Constitutive degradation of PML/RARalpha through the proteasome pathway mediates retinoic acid resistance.

PML/RARalpha is the leukemogenetic protein of acute promyelocytic leukemia (APL). Treatment with retinoic acid (RA) induces degradation of PML/RARalpha, differentiation of leukaemic blasts, and disease remission. However, RA resistance arises during RA treatment of APL patients. To investigate the phenomenon of RA resistance in APL, we generated RA-resistant sublines from APL-derived NB4 cells. The NB4.007/6 RA-resistant subline does not express the PML/RARalpha protein, although its mRNA is detectable at levels comparable to those of the parental cell line. In vitro degradation assays showed that the half-life of PML/RARalpha is less than 30 minutes in NB4.007/6 and longer than 3 hours in NB4. Treatment of NB4.007/6 cells with the proteasome inhibitors LLnL and lactacystin partially restored PML/RARalpha protein expression and resulted in a partial release of the RA-resistant phenotype.
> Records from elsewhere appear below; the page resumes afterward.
(** The mantissa [digitpart ("." digitpart?)? | "." digitpart]: its digits as
    an integer, the number of digits after the point, and the rest. *)
Definition mantissa (s : string) : option (Z * Z * string) :=
  match digitpart 0 s with
  | Some (m, _, String c r) =>
      if Ascii.eqb c "." then
        match digitpart m r with
        | Some (m', k, r') => Some (m', k, r')
        | None => Some (m, 0, r)
        end
      else Some (m, 0, String c r)
  | Some (m, _, EmptyString) => Some (m, 0, EmptyString)
  | None =>
      match s with
      | String c r => if Ascii.eqb c "." then
                        match digitpart 0 r with
                        | Some (m', k, r') => Some (m', k, r')
                        | None => None
                        end
                      else None
      | EmptyString => None
      end
  end.

(** [float(s)] for a string. *)
Definition float_of_string (s : string) : option spec_float :=
  let '(neg, body) := sign (strip s) in
  let word := lowercase body in
  if String.eqb word "inf" || String.eqb word "infinity" then Some (S754_infinity neg)
  else if String.eqb word "nan" then Some S754_nan
  else
    match mantissa body with
    | Some (m, k, r) =>
        match exponent r with
        | Some e => Some (float_of_decimal neg m (e - k))
        | None => None
        end
    | None => None
    end.

(** Truncation of a finite float toward zero. *)
Definition trunc (f : spec_float) : Z :=
  match f with
  | S754_finite s m e =>
      let a := if 0 <=? e then Z.pos m * 2 ^ e else Z.pos m / 2 ^ (- e) in
      if s then - a else a
  | _ => 0
  end.

(** [int(v)]. *)
Definition int (v : value) : result Z :=
  match v with
  | PNone => Raises (Builtin TypeError)
  | PBool b => Returns (if b then 1 else 0)
  | PInt z => Returns z
  | PFloat S754_nan => Raises (Builtin ValueError)
  | PFloat (S754_infinity _) => Raises (Builtin OverflowError)
  | PFloat f => Returns (trunc f)
  | PStr s =>
      match int_of_string s with
      | Some z => Returns z
      | None => Raises (Builtin ValueError)
      end
  end.

(** [float(v)]. *)
Definition float (v : value) : result spec_float :=
  match v with
  | PNone => Raises (Builtin TypeError)
  | PBool b => Returns (float_of_Z (if b then 1 else 0))
  | PInt z =>
      match float_of_Z z with
      | S754_infinity _ => Raises (Builtin OverflowError)
      | f => Returns f
      end
  | PFloat f => Returns f
  | PStr s =>
      match float_of_string s with
      | Some f => Returns f
      | None => Raises (Builtin ValueError)
      end
  end.

(** A float literal of the source text, such as [0.75]. *)
Definition float_literal (s : string) : spec_float :=
  match float_of_string s with
  | Some x => x
  | None => S754_nan
  end.

(** [sep.join(l)]. *)
Fixpoint join (sep : string) (l : list string) : string :=
  match l with
  | [] => ""
  | [x] => x
  | x :: rest => x +:+ sep +:+ join sep rest
  end.

(** [v in l] for a list [l] of strings: equality of a string with a value of
    another type is false. *)
Definition in_strings (v : value) (l : list string) : bool :=
  match v with
  | PStr s => existsb (String.eqb s) l
  | _ => false
  end.

(** [needle in hay] for two strings. *)
Fixpoint starts_with (p s : string) : bool :=
  match p, s with
  | EmptyString, _ => true
  | String a p', String b s' => Ascii.eqb a b && starts_with p' s'
  | String _ _, EmptyString => false
  end.

Fixpoint contains (needle hay : string) : bool :=
  starts_with needle hay ||
  match hay with
  | EmptyString => false
  | String _ hay' => contains needle hay'
  end.

End Py.

(** ** utils/validation.py *)

Module Validation.
Import Py.

Definition validate_patient_age (age : value) : result (bool * string * option Z) :=
  if negb (truthy age) then Returns (false, "Age is required", None)
  else
    match int age with
    | Raises e =>
        if isinstance [ValueError; TypeError] e
        then Returns (false, "Age must be a valid number", None)
        else Raises e
    | Returns age_int =>
        if age_int <? 0 then Returns (false, "Age cannot be negative", None)
        else if age_int >? 150 then
          Returns (false, "Age must be a reasonable value (less than 150)", None)
        else Returns (true, "", Some age_int)
    end.

Definition valid_genders : list string := ["Male"; "Female"; "Other"].

Definition validate_gender (gender : value) : bool * string :=
  if negb (in_strings gender valid_genders)
  then (false, "Gender must be one of: " +:+ join ", " valid_genders)
  else (true, "").

Definition is_none_or_empty (v : value) : bool :=
  match v with
  | PNone => true
  | PStr s => String.eqb s ""
  | _ => false
  end.

Definition validate_hypertension (hypertension : value)
    : result (bool * string * option Z) :=
  if is_none_or_empty hypertension
  then Returns (false, "Hypertension value is required", None)
  else
    try_except
      (let! value_int := int hypertension in
       if negb ((value_int =? 0) || (value_int =? 1))
       then Returns (false, "Hypertension must be 0 (No) or 1 (Yes)", None)
       else Returns (true, "", Some value_int))
      (isinstance [ValueError; TypeError])
      (fun _ => Returns (false, "Hypertension must be 0 (No) or 1 (Yes)", None)).

Definition valid_values : list string := ["No"; "Yes"].

Definition validate_ever_married (ever_married : value) : bool * string :=
  if negb (in_strings ever_married valid_values)
  then (false, "Ever married must be one of: " +:+ join ", " valid_values)
  else (true, "").

Definition valid_work_types : list string :=
  ["Children"; "Govt_job"; "Never_worked"; "Private"; "Self-employed"].

Definition validate_work_type (work_type : value) : bool * string :=
  if negb (in_strings work_type valid_work_types)
  then (false, "Work type must be one of: " +:+ join ", " valid_work_types)
  else (true, "").

Definition valid_residence_types : list string := ["Rural"; "Urban"].

Definition validate_residence_type (residence_type : value) : bool * string :=
  if negb (in_strings residence_type valid_residence_types)
  then (false, "Residence type must be one of: " +:+ join ", " valid_residence_types)
  else (true, "").

Definition validate_avg_glucose_level (glucose_level : value)
    : result (bool * string * option spec_float) :=
  if negb (truthy glucose_level)
  then Returns (false, "Average glucose level is required", None)
  else
    try_except
      (let! value_float := float glucose_level in
       if float_lt value_float (float_of_Z 0)
       then Returns (false, "Glucose level cannot be negative", None)
       else if float_gt value_float (float_of_Z 500)
       then Returns (false, "Glucose level must be a reasonable value (less than 500)", None)
       else Returns (true, "", Some value_float))
      (isinstance [ValueError; TypeError])
      (fun _ => Returns (false, "Glucose level must be a valid number", None)).

Definition validate_bmi (bmi : value) : result (bool * string * option spec_float) :=
  if negb (truthy bmi)
  then Returns (false, "BMI is required", None)
  else
    try_except
      (let! value_float := float bmi in
       if float_lt value_float (float_of_Z 0)
       then Returns (false, "BMI cannot be negative", None)
       else if float_gt value_float (float_of_Z 100)
       then Returns (false, "BMI must be a reasonable value (less than 100)", None)
       else Returns (true, "", Some value_float))
      (isinstance [ValueError; TypeError])
      (fun _ => Returns (false, "BMI must be a valid number", None)).

Definition valid_statuses : list string :=
  ["Formerly smoked"; "Never smoked"; "Smokes"; "Unknown"].

Definition validate_smoking_status (smoking_status : value) : bool * string :=
  if negb (in_strings smoking_status valid_statuses)
  then (false, "Smoking status must be one of: " +:+ join ", " valid_statuses)
  else (true, "").

End Validation.

(** ** utils/model_predictor.py *)

Module Predictor.
Import Py.

(** The single row of the data frame handed to the pipeline: its columns in
    order, each with the value of the row. *)
Definition frame : Type := list (string * value).

(** The persisted pipeline is opaque: all the program uses of it is the
    probability of the positive class for one row, or the exception the call
    raises. *)
Record pipeline : Type := { predict_proba : frame -> result spec_float }.

(** What [joblib.load] finds at a path: nothing, a file it cannot read, a
    file that holds an object ([Artifact]; an object without
    [predict_proba] is a pipeline whose call raises [AttributeError]), or a
    file that holds [None]. *)
Inductive file : Type :=
| Missing
| Unreadable (c : exn_class) (msg : string) (cause : option exn)
| Artifact (m : pipeline)
| PickledNone.

Definition storage : Type := string -> file.

Definition exists_ (fs : storage) (path : string) : bool :=
  match fs path with
  | Missing => false
  | _ => true
  end.

(** [joblib.load(path)]. Opening a missing file fails in the operating
    system; [load_model] calls this only after [exists()] held. *)
Definition joblib_load (fs : storage) (path : string) : result (option pipeline) :=
  match fs path with
  | Missing =>
      Raises (Exn FileNotFoundError
                ("[Errno 2] No such file or directory: '" +:+ path +:+ "'") None)
  | Unreadable c msg cause => Raises (Exn c msg cause)
  | Artifact m => Returns (Some m)
  | PickledNone => Returns None
  end.

Definition MODEL_PATH : string := "modeltraining/stroke_model.pkl".
Definition PREDICTION_THRESHOLD : spec_float :=
  Eval vm_compute in float_literal "0.75".

(** [model_path] is the text of the path, as [str(self.model_path)] gives
    it; [model] is [None] until an object other than [None] is stored. *)
Record StrokePredictor : Type := {
  model_path : string;
  threshold : spec_float;
  model : option pipeline
}.

Definition init (path : string) (thr : spec_float) : StrokePredictor :=
  {| model_path := path; threshold := thr; model := None |}.

(** [self.model = m], where [m] is what [joblib.load] returned. *)
Definition set_model (self : StrokePredictor) (m : option pipeline) : StrokePredictor :=
  {| model_path := model_path self; threshold := threshold self; model := m |}.

Definition not_found_error (self : StrokePredictor) : exn :=
  Exn FileNotFoundError
    ("Model file not found at " +:+ model_path self +:+ ". " +:+
     "Please export stroke_model.pkl from the training notebook into modeltraining/.")
    None.

(** [raise FileNotFoundError(f"Error loading model: {exc}") from exc]. *)
Definition load_error (exc : exn) : exn :=
  Exn FileNotFoundError ("Error loading model: " +:+ str_of exc) (Some exc).

(** Methods take [self] and give back [self] as the call leaves it. *)
Definition load_model (fs : storage) (self : StrokePredictor)
    : StrokePredictor * result unit :=
  match model self with
  | Some _ => (self, Returns tt)
  | None =>
      if negb (exists_ fs (model_path self)) then (self, Raises (not_found_error self))
      else
        match joblib_load fs (model_path self) with
        | Returns m => (set_model self m, Returns tt)
        | Raises exc =>
            if any_exception exc then (self, Raises (load_error exc))
            else (self, Raises exc)
        end
  end.

Definition _as_float (v : value) (default : spec_float) : result spec_float :=
  try_except (float v) (isinstance [TypeError; ValueError]) (fun _ => Returns default).

Definition _as_int (v : value) (default : Z) : result Z :=
  try_except (int v) (isinstance [TypeError; ValueError]) (fun _ => Returns default).

(** [patient_data.get(key)]. *)
Definition get (patient_data : gmap string value) (key : string) : value :=
  match patient_data !! key with
  | Some v => v
  | None => PNone
  end.

Definition prepare_features (patient_data : gmap string value) : result frame :=
  let gender := get patient_data "gender" in
  let! age := _as_float (get patient_data "age") (S754_zero false) in
  let! hypertension := _as_int (get patient_data "hypertension") 0 in
  let ever_married := get patient_data "ever_married" in
  let work_type := get patient_data "work_type" in
  let residence := get patient_data "residence_type" in
  let! avg_glucose_level :=
    _as_float (get patient_data "avg_glucose_level") (S754_zero false) in
  let! bmi := _as_float (get patient_data "bmi") (S754_zero false) in
  let smoking_status := get patient_data "smoking_status" in
  Returns [ ("gender", gender);
            ("age", PFloat age);
            ("hypertension", PInt hypertension);
            ("ever_married", ever_married);
            ("work_type", work_type);
            ("Residence_type", residence);
            ("avg_glucose_level", PFloat avg_glucose_level);
            ("bmi", PFloat bmi);
            ("smoking_status", smoking_status) ].
(* ===== verification/_CoqProject ===== *)
-Q . S2P
Prelude.v
CText.v
ConstTime.v
Crc32.v
Base64.v
HashSpec.v
Hash.v
HashMd5.v
HashSha1.v
HashSha256.v
HashCorrect.v
Addr.v
Ice.v
IceSdp.v
StunTypes.v
StunWrite.v
StunRead.v
StunRoundtrip.v
HashCrypto.v
Turn.v
Effects.v
Server.v
ServerSafety.v
ServerTotal.v
AgentTypes.v
Agent.v
AgentMessages.v
AgentUpdate.v
AgentCalls.v
AgentNet.v
AgentPacing.v
AgentRetry.v
AgentFrame.v
AgentAuth.v
AgentState.v
AgentRoles.v
Udp.v
Tcp.v
MuxMap.v
MuxQueues.v
MuxPending.v
Mux.v
MuxSpec.v
MuxSafety.v
MuxCorrect.v
ConnPoll.v
ConnThread.v
Conn.v
ConnModes.v
Juice.v
(* ===== verification/Prelude.v ===== *)
(** * A verification library for libjuice

    libjuice establishes UDP and TCP connections between peers behind address
    translators: it implements ICE (RFC 8445) over STUN (RFC 8489) and TURN
    (RFC 8656), and a small STUN and TURN server.  This library models its core,
    function by function, and proves what makes it correct.  Paths below are
    relative to src/src.

    ** The parts and how they interact

    An agent (agent.c) belongs to one peer.  The application makes it gather
    candidates (addresses of the host, addresses seen by STUN servers, addresses
    allocated on TURN servers), exchanges descriptions with the other peer as SDP
    text (ice.c) and sends and receives data.  The agent keeps a table of entries
    (servers and checks) and a table of candidate pairs; its thread calls it with
    the datagrams it receives and, when a timer expires, for its bookkeeping.
    Messages go through the STUN codec (stun.c), which uses CRC-32 (crc32.c),
    HMACs, constant-time comparison (const_time.c) and Base64 (base64.c).  Relays
    use the map of permissions and channels of turn.c, which the server (server.c)
    uses for its allocations too.  Addresses are those of addr.c.

    An agent reaches the network through a connection (conn.c), in one of three
    modes: a thread of its own (conn_thread.c), a registry of agents that share a
    thread and poll their sockets (conn_poll.c), or a registry of agents that share
    one UDP socket, whose datagrams are given to agents by their source address and
    where requests from unknown peers wait for a decision of the application
    (conn_mux.c).  Sockets are those of udp.c and, with the framing of ICE-TCP,
    tcp.c.  An application calls juice.c.

    ** Files

    - Prelude.v: notations, machine integers, memory, tactics, hints, lemmas on
      lists, bytes and words.  CText.v: the C text functions (ctype, snprintf,
      sscanf, string.h) the sources use.  Effects.v: the monad of stateful code,
      a function of the state to a result, the new state and the list of what was
      done to the outside, or [None] for undefined behaviour (a read or store out
      of bounds, a NULL or freed pointer, a division by zero); rules to take runs
      apart and to show that steps keep a relation.
    - ConstTime.v (const_time.c), Crc32.v (crc32.c), Base64.v (base64.c), Addr.v
      (addr.c, addr.h), each with its theorems.
    - HashSpec.v: MD5, SHA-1, SHA-2 and HMAC as their standards define them.  Hash.v:
      the contexts and functions of picohash.h, hash.c and hmac.c.  HashMd5.v,
      HashSha1.v, HashSha256.v: each algorithm against its definition.
      HashCorrect.v: all of them through the common interface (class [HashFn]).
      HashCrypto.v: the hashes as an instance of [Crypto], and test vectors of STUN.
    - Ice.v: candidates, pairs, priorities, the sorted candidate list (ice.c,
      ice.h).  IceSdp.v: SDP text of descriptions (ice.c).
    - StunTypes.v: messages, credentials and the primitives (class [Crypto]).
      StunWrite.v: the writer over a caller's buffer.  StunRead.v: the reader over
      a datagram, the checks of integrity, nonce cookies.  StunRoundtrip.v: both
      together (stun.c, stun.h).
    - Turn.v: the open-addressing table with its two ordered index arrays, and
      ChannelData framing (turn.c, turn.h).
    - Server.v: the state and every handler of the server (server.c, server.h).
      ServerSafety.v: security and invariants.  ServerTotal.v: no undefined
      behaviour.
    - AgentTypes.v: the state of the agent (agent.h), its events and the class
      [System] of what it gets from outside.  Agent.v: timers, pairs, finding
      entries, sending.  AgentMessages.v: STUN and TURN messages, verification,
      dispatch, [agent_input].  AgentUpdate.v: [agent_bookkeeping].  AgentCalls.v:
      the calls of the application and [agent_create] (agent.c).
    - AgentNet.v: two agents and a network, for examples.  AgentPacing.v: time slots,
      order of pairs.  AgentRetry.v: retransmissions.  AgentFrame.v: what steps leave
      alone.  AgentAuth.v: authentication.  AgentState.v: the state machine.
      AgentRoles.v: roles.
    - Udp.v: UDP sockets (udp.c).  Tcp.v: the framing of ICE-TCP (tcp.c, tcp.h).
    - MuxMap.v: the address map of a registry (conn_mux.c).  MuxQueues.v: the linked
      lists and hash chains of its pending requests, node by node.  MuxPending.v:
      these as a list of requests.  Mux.v: every handler of the mux mode.  MuxSpec.v
      and MuxSafety.v: what each does.  MuxCorrect.v: runs of all of them.
    - ConnPoll.v (conn_poll.c) and ConnThread.v (conn_thread.c): the other modes.
    - Conn.v: connections and registries over any mode, given by its table of
      functions at each moment and their laws (classes [ModeLaws] and [ModeOver];
      conn.c, conn.h).  ConnModes.v: the three modes as instances, the registries of
      the mux mode by port, the calls of the application on a port.
    - Juice.v: the calls of an application on an agent (juice.c).

    ** How the code is modelled

    Machine words are integers with their reductions written out.  A buffer is the
    list of its bytes; loads and stores are partial.  Structures are records,
    enumerations inductive types, an array with a count the list of its used
    elements, a pointer into an array an index.  A loop is structural recursion or
    takes fuel.  The names of definitions are those of the code; a long function is
    cut into several definitions at its blocks.

    Code outside the sources, and parts of the sources that only wrap the system,
    are parameters: [getaddrinfo] and [getnameinfo]; the clock, which does not pass
    within a handler, random bytes, sockets and the results of sending (record [env]
    of Server.v, classes [System] of AgentTypes.v, [UdpCalls] of Udp.v, [Socket] of
    Mux.v, [PollSockets] of ConnPoll.v, [ThreadSocket] of ConnThread.v and
    [RegistrySystem] of ConnModes.v).  The hash and HMAC functions are a class
    ([Crypto] of StunTypes.v, with laws on the lengths of their results in
    [CryptoLaws]): its instances are [standard_crypto] of HashCrypto.v, the functions
    of the sources, and [sum_crypto], short ones for examples.

    What an agent asks of its connection while it handles an event is the list of
    its events; the modes carry it out after that step, in order.  In MuxM, [app] is
    what an application does from a callback.

    ** What the theorems show

    - STUN: reading any datagram stays in bounds, ends and gives a well-formed
      message; writing is the concatenation of the encoded attributes; what is
      written is read back; the integrity check accepts exactly the right HMACs, and
      a signed message verifies.
    - Server: no datagram and no sequence of events makes it fail, given TURN is
      enabled and credentials do not expire under their allocations; only an
      authenticated request changes its tables; nothing is relayed without a
      permission; quotas hold; bookkeeping deletes exactly what has expired.
    - TURN map: permissions and channels refine an abstract map of expiry times;
      channels and peers are in bijection; responses find their request.
    - ICE: both peers compute the same priority of a pair; sorting, parsing and
      generating SDP text, and their round trip.
    - Agent: a datagram brings a pair into use only if it is signed with a password
      of the session; the reported states follow the state machine of the interface;
      a failed agent sends nothing; transmissions are spaced; the rounds of the
      bookkeeping send a request that is not answered at the times of its schedule and
      then give it up; the pairs are sorted; role conflicts are resolved by the
      tiebreakers.  In an example session two agents connect and exchange data.
    - Hashes: MD5, SHA-1, SHA-224, SHA-256 and HMAC of the sources compute the
      functions of the standards, whatever the parts in which a message is given.
    - Base64, CRC-32, comparison: equivalence with reference definitions and round
      trips.
    - ICE-TCP: what is written are frames, also when the socket takes a few bytes at
      a time; frames are read back whatever the parts in which they arrive, if no
      header is split; reading stays in bounds.
    - UDP: a socket gets the first port of its range that is free, from where the
      counter of the process stands; the addresses of the host are those of its
      interfaces that are up, without repetitions: an IPv6 address once per network
      prefix, and only for a socket of that family.
    - Mux mode: the address map refines a partial function of addresses, in a table
      that doubles when half of it is in use; whatever happens, the queues of pending
      requests are a list of at most 4096 requests with distinct numbers, each announced
      once, the agents they and the addresses point to are in memory, and every
      operation is defined; a datagram goes to the agent of its address, or to one whose password it is
      signed with; a request is verified, and attached, only with the right password.
    - Poll and thread modes: the descriptors that are polled are those of the
      connections in use, for what they wait for; a thread leaves only when it has
      nothing to serve.
    - Connections: in every mode, no sequence of operations makes an assertion fail
      or uses a registry after it was freed; agents are in the places they remember;
      the calls of the application on a port of the mux mode keep it so, whatever
      requests wait there.
    - Theorems named after a defect (a division by zero, a use after free, a lost
      allocation, a lost request, unverified addresses, a role conflict that ignores
      the tiebreaker, candidates that are replaced, a header that is lost, a read past
      the descriptors, a thread that is not restarted) show what the code does in
      cases where it does not do what it means to.

    ** Fuel and bounds

    [read_loop] and [integrity_loop] get one more round than the message has bytes,
    and every round consumes at least four.  [find_slot] gets [(n + 2)^2] rounds for
    [n] entries: each restart moves the time past another entry.  [agent_input] gets
    [INPUT_DEPTH] = 2, as data unwrapped from a relay is not unwrapped again.  A
    search for an unused random transaction id or channel takes its draws from a
    list: the server and the agent pass [DRAWS] = 64 of them.  Probing in an
    open-addressing table takes as many steps as the table has slots.  Inserting in
    the address map gets [INSERT_DEPTH] = 2, as a table that has grown is at most half
    full; loops over lists of requests get the number of nodes in memory;
    [bucket_count_for] gets 13 rounds, for a limit of 4096.  [tcp_ice_write] and
    [tcp_ice_read] get a round per byte of the frame or of the stream.  The runs of
    the mux mode have fewer than 2^27 steps, so that the map does not outgrow [int],
    and there are fewer than 2^30 agents and registries in Conn.v.

    ** Not modelled

    - Mutexes and the interleaving of threads: an operation runs with the mutex that
      the code takes, and what other threads do comes before or after it; the lock
      calls of the modes and the wait for callbacks have no counterpart.
    - log.c, timestamp.c, thread.h, socket.h; random.c but for the characters of
      random strings; of juice.c, the calls that only pass their arguments on.
    - Failing memory allocation, logging, freeing of memory in [agent_destroy]; the
      builds without consent freshness, with translation of local addresses, for
      Windows, without [getifaddrs] and with the nettle library.

    ** Plan

    Next: that no event makes an agent fail (an invariant of its tables), which the
    modes take as a condition; the loss of consent; the turns of the poll mode when
    agents open no TCP connections. *)

From stdpp Require Export base list numbers option.
From Stdlib Require Export ZArith Lia.
From Stdlib Require Ascii String.
Export Stdlib.Strings.String.StringSyntax.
Similarly, forced expression of PML/RARalpha, but not RARalpha, into the NB4/007.6 cells restored sensitivity to RA treatment to levels comparable to those of the NB4 cells. These results indicate that constitutive degradation of PML/RARalpha protein may lead to RA resistance and that PML/RARalpha expression is crucial to convey RA sensitivity to APL cells.